### Required work:
Retype the data that follows, keeping every character the same.

Saved data entries:
(** One file: the inode, the directory entry, the contents. *)
Lemma add_file_spec s r al f :
  let e := mk_dirent (Z.of_nat (length al) + 2) (skip_underscore (hname f)) in
  minv s ((T_DIR, r) :: al) → acceptable f → (length al < 198)%nat → len (r ++ e) <= 71680 →
  59 + cost (len (r ++ e)) + total al + cost (len (content f)) <= 1000 →
  ∃ s', add_file 1 f s = Ret tt s' ∧ minv s' ((T_DIR, r ++ e) :: al ++ [(T_FILE, content f)]).
Proof.
  intros e Hm [[Hn Hslash] Hb Hsz] Hlen Hroot Hroom. unfold add_file. rewrite Hslash.
  destruct (ialloc_spec s _ T_FILE Hm) as (s1 & E1 & Hm1); [cbn; lia|unfold T_FILE; lia|].
  cbn [length] in E1. rewrite (bind_Ret _ _ _ _ _ E1). cbn [app] in Hm1.
  pose proof (cost_nonneg (len (content f)) ltac:(unfold len; lia)) as Hcn.
  destruct (iappend_spec s1 _ 0 T_DIR r e Hm1) as (s2 & E2 & Hm2);
    [done|by apply mk_dirent_ok, skip_underscore_ok|done| |].
  { cbn [insert list_insert]. rewrite total_cons, total_app. change (total [(T_FILE, [])]) with 0. lia. }
  change (Z.of_nat 0 + 1) with 1 in E2. rewrite xshort_id by lia.
  replace (Z.of_nat (S (length al)) + 1) with (Z.of_nat (length al) + 2) by lia. fold e. rewrite (bind_Ret _ _ _ _ _ E2).
  change (<[0%nat := (T_DIR, r ++ e)]> ((T_DIR, r) :: al ++ [(T_FILE, [])])) with ((T_DIR, r ++ e) :: al ++ [(T_FILE, [])]) in Hm2.
  assert (Hk : ∀ c, <[S (length al) := (T_FILE, c)]> ((T_DIR, r ++ e) :: al ++ [(T_FILE, [])]) = (T_DIR, r ++ e) :: al ++ [(T_FILE, c)]).
  { intros c. transitivity ((T_DIR, r ++ e) :: <[length al := (T_FILE, c)]> (al ++ [(T_FILE, [])])); [done|]. f_equal.
    rewrite insert_app_r_alt by lia. by rewrite Nat.sub_diag. }
  destruct (append_all_spec (hreads f) s2 _ (S (length al)) T_FILE [] Hm2) as (s' & E' & Hm').
  - by apply (list_lookup_middle al []).
  - done.
  - done.
  - rewrite Hk, total_cons, total_app, total_cons. change (total []) with 0. cbn [app]. fold (content f). lia.
  - exists s'. rewrite Hk in Hm'. split; [|done]. rewrite <- E'. f_equal. lia.
Qed.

### Solution below:
(** One file: the inode, the directory entry, the contents. *)
Lemma add_file_spec s r al f :
  let e := mk_dirent (Z.of_nat (length al) + 2) (skip_underscore (hname f)) in
  minv s ((T_DIR, r) :: al) → acceptable f → (length al < 198)%nat → len (r ++ e) <= 71680 →
  59 + cost (len (r ++ e)) + total al + cost (len (content f)) <= 1000 →
  ∃ s', add_file 1 f s = Ret tt s' ∧ minv s' ((T_DIR, r ++ e) :: al ++ [(T_FILE, content f)]).
Proof.
  intros e Hm [[Hn Hslash] Hb Hsz] Hlen Hroot Hroom. unfold add_file. rewrite Hslash.
  destruct (ialloc_spec s _ T_FILE Hm) as (s1 & E1 & Hm1); [cbn; lia|unfold T_FILE; lia|].
  cbn [length] in E1. rewrite (bind_Ret _ _ _ _ _ E1). cbn [app] in Hm1.
  pose proof (cost_nonneg (len (content f)) ltac:(unfold len; lia)) as Hcn.
  destruct (iappend_spec s1 _ 0 T_DIR r e Hm1) as (s2 & E2 & Hm2);
    [done|by apply mk_dirent_ok, skip_underscore_ok|done| |].
  { cbn [insert list_insert]. rewrite total_cons, total_app. change (total [(T_FILE, [])]) with 0. lia. }
  change (Z.of_nat 0 + 1) with 1 in E2. rewrite xshort_id by lia.
  replace (Z.of_nat (S (length al)) + 1) with (Z.of_nat (length al) + 2) by lia. fold e. rewrite (bind_Ret _ _ _ _ _ E2).
  change (<[0%nat := (T_DIR, r ++ e)]> ((T_DIR, r) :: al ++ [(T_FILE, [])])) with ((T_DIR, r ++ e) :: al ++ [(T_FILE, [])]) in Hm2.
  assert (Hk : ∀ c, <[S (length al) := (T_FILE, c)]> ((T_DIR, r ++ e) :: al ++ [(T_FILE, [])]) = (T_DIR, r ++ e) :: al ++ [(T_FILE, c)]).
  { intros c. transitivity ((T_DIR, r ++ e) :: <[length al := (T_FILE, c)]> (al ++ [(T_FILE, [])])); [done|]. f_equal.
    rewrite insert_app_r_alt by lia. by rewrite Nat.sub_diag. }
  destruct (append_all_spec (hreads f) s2 _ (S (length al)) T_FILE [] Hm2) as (s' & E' & Hm').
  - by apply (list_lookup_middle al []).
  - done.
  - done.
  - rewrite Hk, total_cons, total_app, total_cons. change (total []) with 0. cbn [app]. fold (content f). lia.
  - exists s'. rewrite Hk in Hm'. split; [|done]. rewrite <- E'. f_equal. lia.
Qed.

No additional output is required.